-------- Data for this exercise --------

(* ===== verification/RefClient.v ===== *)
(** * Clients of the reference counts

    A client holds references to objects, and creates, shares, links and drops
    them with the macros of [lib/mcxx_refcount.h].  The reference is a heap
    where nothing is ever freed: the library is correct when a client that only
    uses what it reaches cannot tell the difference. *)

From S2P Require Import Prelude RefCount RefGraph RefMark RefMarkRoots RefCollect RefCycles RefOps.
#[local] Open Scope Z_scope.

(** ** The calls of a client *)

Inductive op := New (p : Z) (n : nat) | Ref (p : Z) | Unref (p : Z)
  | Assign (q : Z) (i : nat) (b : Z) | Collect.

Definition execute (fuel : nat) (c : op) (s : rc_state) : res rc_state :=
  match c with
  | New p n => REF_NEW0 p n s
  | Ref p => mcxx_increment p s
  | Unref p => mcxx_decrement fuel p s
  | Assign q i b => REF_SET fuel q i b s
  | Collect => mcxx_collectcycles fuel s
  end.

Fixpoint run (fuel : nat) (l : list op) (s : rc_state) : res rc_state :=
  match l with
  | [] => Ret s
  | c :: l' => s' ← execute fuel c s; run fuel l' s'
  end.

(** ** The reference: a heap where nothing is freed *)

Record world := World { held : Z → Z; heap : gmap Z (list Z) }.

Definition write (q : Z) (i : nat) (b : Z) (h : gmap Z (list Z)) : gmap Z (list Z) :=
  match h !! q with Some cs => <[q := <[i := b]> cs]> h | None => h end.

Definition perform (c : op) (w : world) : world :=
  match c with
  | New p n => World (bump 1 p (held w)) (<[p := replicate n 0]> (heap w))
  | Ref p => World (bump 1 p (held w)) (heap w)
  | Unref p => World (bump (-1) p (held w)) (heap w)
  | Assign q i b => World (held w) (write q i b (heap w))
  | Collect => w
  end.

--------

## [Directions]
Output the data above exactly, please, line for line.

## [Response]
(* ===== verification/RefClient.v ===== *)
(** * Clients of the reference counts

    A client holds references to objects, and creates, shares, links and drops
    them with the macros of [lib/mcxx_refcount.h].  The reference is a heap
    where nothing is ever freed: the library is correct when a client that only
    uses what it reaches cannot tell the difference. *)

From S2P Require Import Prelude RefCount RefGraph RefMark RefMarkRoots RefCollect RefCycles RefOps.
#[local] Open Scope Z_scope.

(** ** The calls of a client *)

Inductive op := New (p : Z) (n : nat) | Ref (p : Z) | Unref (p : Z)
  | Assign (q : Z) (i : nat) (b : Z) | Collect.

Definition execute (fuel : nat) (c : op) (s : rc_state) : res rc_state :=
  match c with
  | New p n => REF_NEW0 p n s
  | Ref p => mcxx_increment p s
  | Unref p => mcxx_decrement fuel p s
  | Assign q i b => REF_SET fuel q i b s
  | Collect => mcxx_collectcycles fuel s
  end.

Fixpoint run (fuel : nat) (l : list op) (s : rc_state) : res rc_state :=
  match l with
  | [] => Ret s
  | c :: l' => s' ← execute fuel c s; run fuel l' s'
  end.

(** ** The reference: a heap where nothing is freed *)

Record world := World { held : Z → Z; heap : gmap Z (list Z) }.

Definition write (q : Z) (i : nat) (b : Z) (h : gmap Z (list Z)) : gmap Z (list Z) :=
  match h !! q with Some cs => <[q := <[i := b]> cs]> h | None => h end.

Definition perform (c : op) (w : world) : world :=
  match c with
  | New p n => World (bump 1 p (held w)) (<[p := replicate n 0]> (heap w))
  | Ref p => World (bump 1 p (held w)) (heap w)
  | Unref p => World (bump (-1) p (held w)) (heap w)
  | Assign q i b => World (held w) (write q i b (heap w))
  | Collect => w
  end.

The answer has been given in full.